Quienes sí juegan tienen dos maneras de hacerlo. Pueden recrear la situación inicial de una batalla histórica concreta, donde es posible que un ejército sea más numeroso que otro. Aunque el resultado final dependerá de la suerte y de la visión estratégica de los contendientes.

Sin embargo, cuando se trata de que la partida esté equilibrada, los jugadores establecen un número de puntos y construyen su ejército en función de ello.

Cada figura tiene un valor en puntos y la suma de todo el ejército no debe superar la cifra acordada. Esta es la modalidad que se emplea en los torneos.

De este modo, es posible que, por ejemplo, griegos y persas se enfrenten en igualdad de condiciones.

“Algunos aficionados pintan sus ejércitos con el coleccionismo como único propósito, dejando a un lado el propio juego”.

Aunque no siempre quienes entablan combate son seres de este mundo. Orcos, zombis, enanos y vampiros son sólo algunas de las criaturas fantásticas con las que se puede disputar una batalla.

En el ámbito de la fantasía heroica, los ejércitos más comunes son los de la serie Warhammer. Se trata de criaturas fantásticas “con cierta estética medieval”, comenta Aarón, empleado de una de las tiendas Games Workshop de Madrid.

También existe la saga Warhammer 40.000, compuesta por ejércitos “con un aire futurista”, explica.

Quienes se embarcan en el mundo de las miniaturas de fantasía suelen ser más jóvenes que aquellos que optan por los ejércitos históricos.

“No falta quien se aficionó al Warhammer en la adolescencia y de adulto mantiene el hobby”, señala Lolo, el encargado del establecimiento.

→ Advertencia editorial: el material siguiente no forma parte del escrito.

(** The node goes behind the last one that is not newer, or to the end while the list is
    not sorted. *)
Lemma insert_node_spec b r l ne rrs c i t :
  dll r l → lents r !! ne = None → stamped (lents r) l → ts_of rrs c i = Some t →
  ∃ r' l1 l2, insert_node ts_of b ne rrs c i r = Some r' ∧ l = l1 ++ l2 ∧ dll r' (l1 ++ ne :: l2) ∧
    targets (lents r') = <[ne := (rrs, c, i)]> (targets (lents r)) ∧
    if b then (∀ p, p ∈ l2 → t < k p) ∧ (∀ p, lst l1 None = Some p → k p ≤ t) else l2 = [].
Proof.
  intros Hr Hne Hk Ht. unfold insert_node. destruct b.
  - unfold get_ts. cbn [rrset cent idx]. rewrite Ht. cbn [mbind option_bind].
    destruct (find_back_spec (S (size (lents r))) (lents r) t l None) as (l1 & l2 & -> & Hfb & H2 & H1);
      [rewrite (dll_length r l Hr); lia|apply Hr|done|].
    rewrite (dll_tail _ _ Hr), Hfb. cbn [mbind option_bind].
    destruct l1 as [|le l1 _] using rev_ind; cbn [lst].
    + destruct (insert_front_spec r l2 ne (mkLent None None rrs c i) Hr Hne) as (r' & Hr' & ? & ?).
      exists r', [], l2. done.
    + rewrite lst_app in *. cbn [lst] in *.
      destruct (insert_found_spec r l1 le l2 ne (mkLent None None rrs c i) Hr Hne) as (r' & Hr' & ? & ?).
      exists r', (l1 ++ [le]), l2. rewrite lst_app. done.
  - destruct (insert_append_spec r l ne (mkLent None None rrs c i) Hr Hne) as (r' & Hr' & ? & ?).
    exists r', l, []. rewrite app_nil_r. done.
Qed.

(** ** Sorting *)

Definition older (p q : Z) : Prop := k p ≤ k q.
#[local] Instance older_dec p q : Decision (older p q) := decide (k p ≤ k q).

Lemma sseg_app m l1 l2 qn : sseg m (l1 ++ l2) qn ↔ sseg m l1 (hd l2 qn) ∧ sseg m l2 qn.
Proof. induction l1 as [|p l1 IH]; cbn; [tauto|]. rewrite IH, hd_app. tauto. Qed.
Lemma sseg_linked m m' l l' qn : linked m m' l' → (∀ p, p ∈ l → p ∉ l') → sseg m l qn → sseg m' l qn.
Proof.
  intros (_ & Hf & _) Hd. apply sseg_frame. intros p e Hp He. exists e. by rewrite Hf by (by apply Hd).
Qed.
Lemma linked_trans m m1 m2 l : linked m m1 l → linked m1 m2 l → linked m m2 l.
Proof. intros (? & Hf & ?) (? & Hf' & ?). split; [congruence|]. split; [|congruence]. intros q Hq. by rewrite Hf', Hf. Qed.
Lemma linked_mono m m' l l' : linked m m' l → (∀ p, p ∈ l → p ∈ l') → linked m m' l'.
Proof. intros (? & Hf & ?) Hl. split; [done|]. split; [|done]. intros q Hq. apply Hf. auto. Qed.
Lemma linked_refl m l : linked m m l.
Proof. done. Qed.

Lemma set_next_sseg m d p qn qn' :
  p ∉ d → sseg m (d ++ [p]) qn →
  ∃ m', set_next p qn' m = Some m' ∧ sseg m' (d ++ [p]) qn' ∧ linked m m' [p].
Proof.
  intros Hp Hs. apply sseg_app in Hs as [Hs [(e & He & Hn) _]]. unfold set_next. rewrite He.
  cbn [mbind option_bind]. eexists. split; [done|].
  set (e' := mkLent qn' (prev e) (rrset e) (cent e) (idx e)). assert (Hl : linked m (<[p := e']> m) [p]).
  { split; [|split].
    - rewrite targets_insert. apply insert_id. by rewrite (targets_lookup _ _ _ He).
    - intros q Hq. rewrite lookup_insert_ne; [done|]. set_solver.
    - apply dom_insert_lookup_L. by exists e. }
  split; [|done]. apply sseg_app. split.
  - apply (sseg_linked _ _ _ _ _ Hl); [set_solver|done].
  - split; [|done]. exists e'. split; [apply lookup_insert_eq|done].
Qed.
(** The cursor is behind the nodes [d]. *)
Lemma set_cursor_spec m d p qn :
  NoDup d → sseg m d qn →
  ∃ m', set_cursor (lst d None) (Some p) (hd d None) m = Some (m', hd (d ++ [p]) None) ∧
    sseg m' d (Some p) ∧ linked m m' d.
Proof.
  intros Hnd Hs. destruct d as [|a d _] using rev_ind; [by exists m|].
  rewrite lst_app. cbn [lst set_cursor]. apply list.NoDup_app in Hnd as (Hnd & Ha & _).
  destruct (set_next_sseg m d a qn (Some p)) as (m' & -> & Hs' & Hl); [set_solver|done|]. cbn [mbind option_bind].
  exists m'. split; [by destruct d|]. split; [done|]. apply (linked_mono _ _ _ _ Hl). set_solver.
Qed.

(** The node [p] is taken from the list [p :: lp]; the other list is [o]. *)
Lemma merge_take m d p lp o qn :
  NoDup (d ++ (p :: lp) ++ o) → sseg m d qn → sseg m (p :: lp) None → sseg m o None →
  ∃ m' e, set_cursor (lst d None) (Some p) (hd d None) m = Some (m', hd (d ++ [p]) None) ∧
    m' !! p = Some e ∧ next e = hd lp None ∧
    sseg m' (d ++ [p]) (hd lp None) ∧ sseg m' lp None ∧ sseg m' o None ∧ linked m m' d.
Proof.
  intros Hnd Hd Hp Ho. apply list.NoDup_app in Hnd as (Hndd & Hdis & _).
  destruct (set_cursor_spec m d p qn Hndd Hd) as (m1 & Hm1 & Hd1 & Hl1).
  assert (Hp1 : sseg m1 (p :: lp) None) by (apply (sseg_linked _ _ _ _ _ Hl1); [set_solver|done]).
  destruct Hp1 as [(e & He & Hn) Hlp]. exists m1, e. split; [done|]. split; [done|]. split; [done|]. split.
  - apply sseg_app. split; [done|]. split; [by exists e|done].
  - split; [done|]. split; [|done]. apply (sseg_linked _ _ _ _ _ Hl1); [set_solver|done].
Qed.
(** [p] was the last one of its list: the rest is what is left of the other list. *)
Lemma merge_end m d p q o qn :
  NoDup (d ++ p :: q :: o) → sseg m (d ++ [p]) qn → sseg m (q :: o) None →
  ∃ m', set_cursor (Some p) (Some q) (hd (d ++ [p]) None) m = Some (m', hd (d ++ p :: q :: o) None) ∧
    sseg m' (d ++ p :: q :: o) None ∧ linked m m' (d ++ p :: q :: o).
Proof.
  intros Hnd Hd Ho. change (p :: q :: o) with ([p] ++ q :: o) in *. rewrite app_assoc in *.
  apply list.NoDup_app in Hnd as (Hndd & Hdis & _).
  destruct (set_cursor_spec m (d ++ [p]) q qn Hndd Hd) as (m1 & Hm1 & Hd1 & Hl1).
  rewrite lst_app in Hm1. cbn [lst] in Hm1. exists m1. split; [rewrite Hm1; by destruct d|]. split.
  - apply sseg_app. split; [done|]. apply (sseg_linked _ _ _ _ _ Hl1); [set_solver|done].
  - apply (linked_mono _ _ _ _ Hl1). set_solver.
Qed.

Lemma merge_loop_spec fuel m d p lp q lq qn :
  (length lp + length lq < fuel)%nat → NoDup (d ++ (p :: lp) ++ q :: lq) →
  sseg m d qn → sseg m (p :: lp) None → sseg m (q :: lq) None → stamped m ((p :: lp) ++ q :: lq) →
  let l := d ++ list_merge older (p :: lp) (q :: lq) in
  ∃ m', merge_loop ts_of fuel m (hd d None) (lst d None) p q = Some (m', hd l None) ∧
    sseg m' l None ∧ linked m m' (d ++ (p :: lp) ++ q :: lq).
Proof.
  revert m d p lp q lq qn. induction fuel as [|fuel IH]; intros m d p lp q lq qn Hf Hnd Hd Hp Hq Hk; [lia|].
  cbn [merge_loop]. pose proof Hp as [(ep & Hep & _) _]. pose proof Hq as [(eq & Heq & _) _].
  rewrite Hep, Heq. cbn [mbind option_bind].
  rewrite (stamped_get _ _ p _ Hk ltac:(set_solver) Hep), (stamped_get _ _ q _ Hk ltac:(set_solver) Heq). cbn [mbind option_bind].
  assert (Hnd' : NoDup (d ++ (q :: lq) ++ p :: lp)).
  { eapply list.NoDup_Permutation_proper; [|exact Hnd]. apply Permutation_app_head, Permutation_app_comm. }
  zif (k p <=? k q).
  - destruct (merge_take m d p lp (q :: lq) qn Hnd Hd Hp Hq) as (m1 & e & -> & He & Hn & Hd1 & Hlp & Hlq & Hl1).
    cbn [mbind option_bind]. rewrite He. cbn [mbind option_bind]. rewrite Hn.
    cbn [list_merge]. rewrite decide_True by done. destruct lp as [|p' lp]; cbn [hd].
    + destruct (merge_end m1 d p q lq None Hnd Hd1 Hlq) as (m2 & -> & Hs & Hl2). exists m2. split; [done|]. split; [done|].
      refine (linked_trans _ _ _ _ (linked_mono _ _ _ _ Hl1 _) Hl2). set_solver.
    + destruct (IH m1 (d ++ [p]) p' lp q lq (Some p')) as (m2 & Hm2 & Hs2 & Hl2); try done.
      { cbn in Hf. lia. } { by rewrite <-app_assoc. } { apply (stamped_mono m m1 _ _ (proj1 Hl1)) with (2 := Hk); set_solver. }
      rewrite lst_app in Hm2. rewrite <-!app_assoc in *. exists m2. split; [exact Hm2|]. split; [exact Hs2|].
      refine (linked_trans _ _ _ _ (linked_mono _ _ _ _ Hl1 _) Hl2). set_solver.
  - destruct (merge_take m d q lq (p :: lp) qn Hnd' Hd Hq Hp) as (m1 & e & -> & He & Hn & Hd1 & Hlq & Hlp & Hl1).
    cbn [mbind option_bind]. rewrite He. cbn [mbind option_bind]. rewrite Hn.
    cbn [list_merge]. rewrite decide_False by (unfold older; lia). destruct lq as [|q' lq]; cbn [hd].
    + destruct (merge_end m1 d q p lp None Hnd' Hd1 Hlp) as (m2 & -> & Hs & Hl2). exists m2. split; [done|]. split; [done|].
      refine (linked_trans _ _ _ _ (linked_mono _ _ _ _ Hl1 _) (linked_mono _ _ _ _ Hl2 _)); set_solver.
    + destruct (IH m1 (d ++ [q]) p lp q' lq (Some q')) as (m2 & Hm2 & Hs2 & Hl2); try done.
      { cbn in Hf. lia. }
      { rewrite <-app_assoc. eapply list.NoDup_Permutation_proper; [|exact Hnd']. cbn.
        apply Permutation_app_head, Permutation_cons, (Permutation_app_comm (p :: lp)); done. }
      { apply (stamped_mono m m1 _ _ (proj1 Hl1)) with (2 := Hk); set_solver. }
      rewrite lst_app in Hm2. rewrite <-!app_assoc in *. exists m2. split; [exact Hm2|]. split; [exact Hs2|].
      refine (linked_trans _ _ _ _ (linked_mono _ _ _ _ Hl1 _) (linked_mono _ _ _ _ Hl2 _)); set_solver.
Qed.

Lemma sseg_dom (m : heap) l qn p : sseg m l qn → p ∈ l → p ∈ (dom m : gset Z).
Proof.
  induction l as [|a l IH]; [set_solver|]. intros [(e & He & _) Hs] [->|Hp]%elem_of_cons; [|by apply IH].
  apply elem_of_dom. by exists e.
Qed.
Lemma sseg_size (m : heap) l : NoDup l → (∀ p, p ∈ l → p ∈ (dom m : gset Z)) → (length l ≤ size m)%nat.
Proof.
  intros Hnd Hd. rewrite <-size_dom, <-(size_list_to_set (C := gset Z)) by done. apply subseteq_size.
  intros p Hp. apply Hd. by rewrite elem_of_list_to_set in Hp.
Qed.
Lemma listmerge_spec m lp lq :
  NoDup (lp ++ lq) → sseg m lp None → sseg m lq None → stamped m (lp ++ lq) →
  ∃ m', listmerge ts_of m (hd lp None) (hd lq None) = Some (m', hd (list_merge older lp lq) None) ∧
    sseg m' (list_merge older lp lq) None ∧ linked m m' (lp ++ lq).
Proof.
  intros Hnd Hp Hq Hk. destruct lp as [|p lp]; [exists m; by destruct lq|]. destruct lq as [|q lq]; [by exists m|].
  unfold listmerge. cbn [hd]. apply (merge_loop_spec _ m [] p lp q lq None); try done.
  pose proof (sseg_size m ((p :: lp) ++ q :: lq) Hnd) as Hsz. rewrite length_app in Hsz. cbn in Hsz.
  assert (S (length lp) + S (length lq) ≤ size m)%nat; [|lia]. apply Hsz.
  intros x [->|[Hx|[->|Hx]%elem_of_cons]%elem_of_app]%elem_of_cons; eauto using sseg_dom, list_elem_of_here, list_elem_of_further.
Qed.

(** The array [tmp] of sorted lists. *)
Abbreviation stack := (list (option (list Z))).
Definition ptrs (st : stack) : list (option Z) := map (λ o, hd (default [] o) None) st.
Definition elems (st : stack) : list Z := concat (map (default []) st).
Definition rep (m : heap) (st : stack) : Prop :=
  Forall (λ o, match o with Some l => l ≠ [] ∧ sseg m l None | None => True end) st.
(** The list at place [i] has [2 ^ i] nodes, and the last place is in use. *)
Fixpoint counter (i : nat) (st : stack) : Prop :=
  match st with
  | [] => True
  | o :: st => match o with Some l => length l = (2 ^ i)%nat | None => st ≠ [] end ∧ counter (S i) st
  end.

Lolo afirma que este es un entretenimiento con muchas características educativas. “Al pintar las miniaturas, los chicos aprenden arte. Además, utilizan las matemáticas para aplicar las reglas del juego y se socializan, pues es imprescindible tener un compañero con el que jugar”, apunta.

La lectura es otro de los componentes básicos de esta afición. Más allá de los reglamentos y del libro que define las características de cada ejército, hay una gran cantidad de novelas que dan vida a las criaturas del juego y recrean sus escenarios.

Cómics, videojuegos y revistas especializadas completan el universo fantástico que gira alrededor del juego.